Haak has noticed that the pushback on raising ticket prices often comes from an air show’s board of directors, to which he says, “Knowledge is key.”
“My trick is, when you’re talking to the board or person who doesn’t want to raise prices, educate yourself. Be smart coming into the room. Ask them what the price of a general admission ticket is and you’ll find, generally speaking, they don’t know the cost or when presale prices go up [or when they last increased ticket prices]. And, you will find that if you raise the price, your audi- ence doesn’t go away, and now you’ve made more money.”
He suggests five-dollar yearly increases spread over three years with a revolving strategy: raise prices one year on the gate, the next year on reserved seating, and the final year for a show’s highest priced chalet and then keep repeating with a goal of $40 per ticket at the gate.
“This creates a rainy-day revenue fund, so you can hire better performers and start to upgrade your customer experience,” Haak said.
“We had almost no complaints about raising prices,” said Diana Warbeck with the 4 Wing Cold Lake Air Show.
Her show charged five dollars at the gate in 2014, which jumped to $15 for the subsequent show and jumped again to $30 for the show after. The increased revenue allowed the show to dramatically expand its static displays, upgrade the VIP experience, and increase the frequency and quality of marketing, as well as better engage city partnerships to grow the show. The city has 12,000 residents, but the show attracted 22,000 people in 2018.
“Military and families still get in for free, and we offer discounts if you buy in advance,” said Warbeck, who noted proceeds from the event go back into supporting military families on base, making it a win-win.
“We undervalue what we do,” said John Cowman, who produces multiple shows including last month’s Wings over North Georgia. One of his biggest successes was switching to box-style seating as opposed to bleachers which were expensive and clunky. “People want
to feel special. And those box seats are an upcharge of $10.00, so I’m making so much more revenue. And when I sell all my seats, I just go buy more chairs. I never sell out.”

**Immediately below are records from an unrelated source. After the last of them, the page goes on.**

(** ** Concrete runs of the tiers *)

(** C1, as the claim states it, fails. The live source has no data at
    Mumbai and at the points around it, and data at Delhi. The standalone
    script, which has no reference tier, returns its synthetic series; the
    loader raises the write error when the cache file cannot be written,
    and serves a fresh cache file without asking any tier. *)
Lemma reference_tier_counterexample :
  let at_delhi := Sample.flat_frame (Sample.noon - timedelta 3) 3 (Some 30.0%Q) in
  let cached := Sample.flat_frame 0 2 (Some 20.0%Q) in
  let w := Sample.world Sample.delhi_only (fun _ => true) in
  let read_only := Sample.world Sample.delhi_only (fun _ => false) in
  let with_file :=
    @mkWorld Sample.numpy Sample.noon
      (<["data/raw/mumbai_30days.csv" := mkCacheFile (Sample.noon - 3600000000) cached]> ∅)
      (fun _ => true) Sample.delhi_only 7 [] [] in
  (meteostat w delhi_point (now w - timedelta 3) (now w) = Ok at_delhi
   /\ df_empty at_delhi = false)
  /\ (fst (@Standalone.fetch_historical_data Sample.numpy 19.0760 72.8777 3 w)
      = fst (@Standalone._generate_synthetic_history Sample.numpy 19.0760 72.8777 3 w)
      /\ fst (@Standalone.fetch_historical_data Sample.numpy 19.0760 72.8777 3 w)
         <> Ok (Standalone.fill_missing at_delhi))
  /\ fst (@Loader.fetch_historical_data Sample.numpy Loader.default_loader
            "Mumbai" 3 read_only)
     = Raise (OSError "data/raw/mumbai_30days.csv")
  /\ (fst (@Loader.fetch_historical_data Sample.numpy Loader.default_loader
             "Mumbai" 3 with_file)
      = Ok (Loader.mkAcquired cached (FileCache "Mumbai"))
      /\ queries (snd (@Loader.fetch_historical_data Sample.numpy
                         Loader.default_loader "Mumbai" 3 with_file)) = []).
Proof.
  intros at_delhi cached w read_only with_file.
  split; [split; vm_compute; reflexivity|].
  split; [split|split; [|split]].
  - vm_compute. reflexivity.
  - intros E. vm_compute in E. discriminate E.
  - vm_compute. reflexivity.
  - vm_compute. reflexivity.
  - vm_compute. reflexivity.
Qed.

Lemma tiers_in_order_witness :
  let w := Sample.world Sample.delhi_only (fun _ => true) in
  let at_delhi := Sample.flat_frame (Sample.noon - timedelta 3) 3 (Some 30.0%Q) in
  let run :=
    @Loader.fetch_historical_data Sample.numpy Loader.default_loader "Mumbai" 3 w in
  Forall (quiet w (now w - timedelta 3) (now w))
    ((lat Sample.mumbai, lon Sample.mumbai) :: grid Sample.mumbai)
  /\ fst run = Ok (Loader.mkAcquired at_delhi DelhiFallback)
  /\ queries (snd run) = tiers Sample.mumbai
  /\ warnings (snd run) = [NoDataUsingDelhi "Mumbai"]
  /\ files (snd run) !! "data/raw/mumbai_30days.csv"
     = Some (mkCacheFile Sample.noon at_delhi).
Proof.
  intros w at_delhi run.
  assert (Hq : Forall (quiet w (now w - timedelta 3) (now w))
                 ((lat Sample.mumbai, lon Sample.mumbai) :: grid Sample.mumbai)).
  { repeat (apply List.Forall_cons;
            [exists empty_frame; split; vm_compute; reflexivity|]).
    apply List.Forall_nil. }
  assert (Hd : meteostat w delhi_point (now w - timedelta 3) (now w) = Ok at_delhi)
    by (vm_compute; reflexivity).
  assert (Hn : df_empty at_delhi = false) by (vm_compute; reflexivity).
  assert (E : get_city_info "Mumbai" = Ok Sample.mumbai) by (vm_compute; reflexivity).
  assert (Hm : forall f,
             files w !! Loader.cache_file_of Loader.default_loader "Mumbai" = Some f ->
             Loader.cache_days Loader.default_loader <= td_days (now w - mtime f)).
  { intros f Hf. exfalso. revert Hf. vm_compute. discriminate. }
  destruct (proj1 (proj1 (@tiers_in_order Sample.numpy) Loader.default_loader
                     "Mumbai" Sample.mumbai 3 w E Hm) at_delhi Hq Hd Hn)
    as (Rq & Rw & Rok & _).
  destruct (Rok eq_refl) as [Rr Rf].
  split; [exact Hq|]. split; [exact Rr|].
  split; [exact Rq|]. split; [exact Rw|].
  unfold run. rewrite Rf. apply lookup_insert_eq.
Defined.


(** ** Concrete runs of the preparation *)

Lemma lstm_samples_witness :
  let df := Sample.rising 0 8 None in
  let data := map (fun i => Some (inject_Z (20 + Z.of_nat i))) (seq 0 8) in
  getitem df "tavg" = Ok data
  /\ exists X_train X_test y_train y_test,
       Preprocessor.prepare_for_lstm df "tavg" 3 0.2
       = Ok (X_train, X_test, y_train, y_test)
       /\ List.length (X_train ++ X_test) = 5%nat
       /\ (X_train ++ X_test) !! 4%nat = Some (firstn 3 (skipn 4 data))
       /\ (y_train ++ y_test) !! 4%nat = data !! 7%nat.
Proof.
  intros df data.
  assert (E : getitem df "tavg" = Ok data) by reflexivity.
  split; [exact E|].
  destruct (lstm_samples df "tavg" 3 0.2%Q data E)
    as (X1 & X2 & y1 & y2 & R & _ & _ & L & S).
  exists X1, X2, y1, y2. split; [exact R|]. split; [exact L|].
  destruct (S 4%nat ltac:(cbn; lia)) as (Sx & _ & Sy). auto.
Defined.

Lemma xgboost_split_witness :
  let df :=
    setitem "day_of_year" (repeat (Some 183%Q) 5) (Sample.rising 0 5 (Some 11.0%Q)) in
  let dtype := fun col : string =>
    if String.eqb col "day_of_year" then other_dtype "int32" else float64 in
  map fst (columns df) = ["tavg"; "tmin"; "day_of_year"]
  /\ exists X_train X_test y_train y_test,
       Preprocessor.prepare_for_xgboost df dtype "tavg" 0.2
       = Ok (X_train, X_test, y_train, y_test)
       /\ index X_train ++ index X_test = index df
       /\ map fst (columns X_train) = ["tmin"]
       /\ ~ In "tavg" (map fst (columns X_train)).
Proof.
  intros df dtype. split; [reflexivity|].
  destruct (xgboost_split df dtype "tavg" 0.2%Q
              (map (fun i => Some (inject_Z (20 + Z.of_nat i))) (seq 0 5)) eq_refl)
    as (X1 & X2 & y1 & y2 & R & Hi & _ & Hn & _ & Ht & _).
  exists X1, X2, y1, y2. split; [exact R|]. split; [exact Hi|].
  split; [rewrite Hn; reflexivity | exact Ht].
Defined.

Lemma lag_features_look_back_witness :
  let df := Sample.rising 0 8 None in
  let data := map (fun i => Some (inject_Z (20 + Z.of_nat i))) (seq 0 8) in
  exists df' col,
    Preprocessor.create_lag_features df "tavg" [1; 7] = Ok df'
    /\ getitem df' "tavg_lag_7" = Ok col
    /\ col !! 6%nat = Some None
    /\ col !! 7%nat = data !! 0%nat.
Proof.
  intros df data.
  destruct (lag_features_look_back df "tavg" [1; 7] data eq_refl
              ltac:(repeat constructor; lia))
    as (df' & R & _ & _ & Hl).
  destruct (Hl 7 ltac:(right; left; reflexivity)) as (col & G & _ & Hc).
  exists df', col. split; [exact R|]. split; [exact G|].
  split; [exact (Hc 6%nat ltac:(cbn; lia)) | exact (Hc 7%nat ltac:(cbn; lia))].
Defined.

Lemma engineer_features_rows_witness :
  let df := Sample.rising Sample.noon 32 (Some 11.0%Q) in
  exists df',
    @Preprocessor.engineer_features Sample.numpy Sample.math df "tavg" = Ok df'
    /\ index df' = [Sample.noon + timedelta 30; Sample.noon + timedelta 31]
    /\ getitem df' "tavg_lag_7" = Ok [Some (inject_Z 43); Some (inject_Z 44)].
Proof.
  intros df.
  destruct (@engineer_features_rows Sample.numpy Sample.math df "tavg"
              (map (fun i => Some (inject_Z (20 + Z.of_nat i))) (seq 0 32)) eq_refl)
    as (df' & R & Hi & _ & Hl).
  - repeat constructor.
  - exists df'. split; [exact R|]. split; [rewrite Hi; reflexivity|].
    exact (Hl 7 ltac:(right; left; reflexivity)).
Defined.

Cowman suggests raising prices when the military jet teams come to town and points out it took him seven years to get prices where he wanted, so there is no better time to start this process than now.
By the way, in case you’re feeling fashionable or want to raise eyebrows among your friends at the ICAS welcome reception… this shoe, designed by the same company, is still available online. The asking price? $1,645.00, shipping included.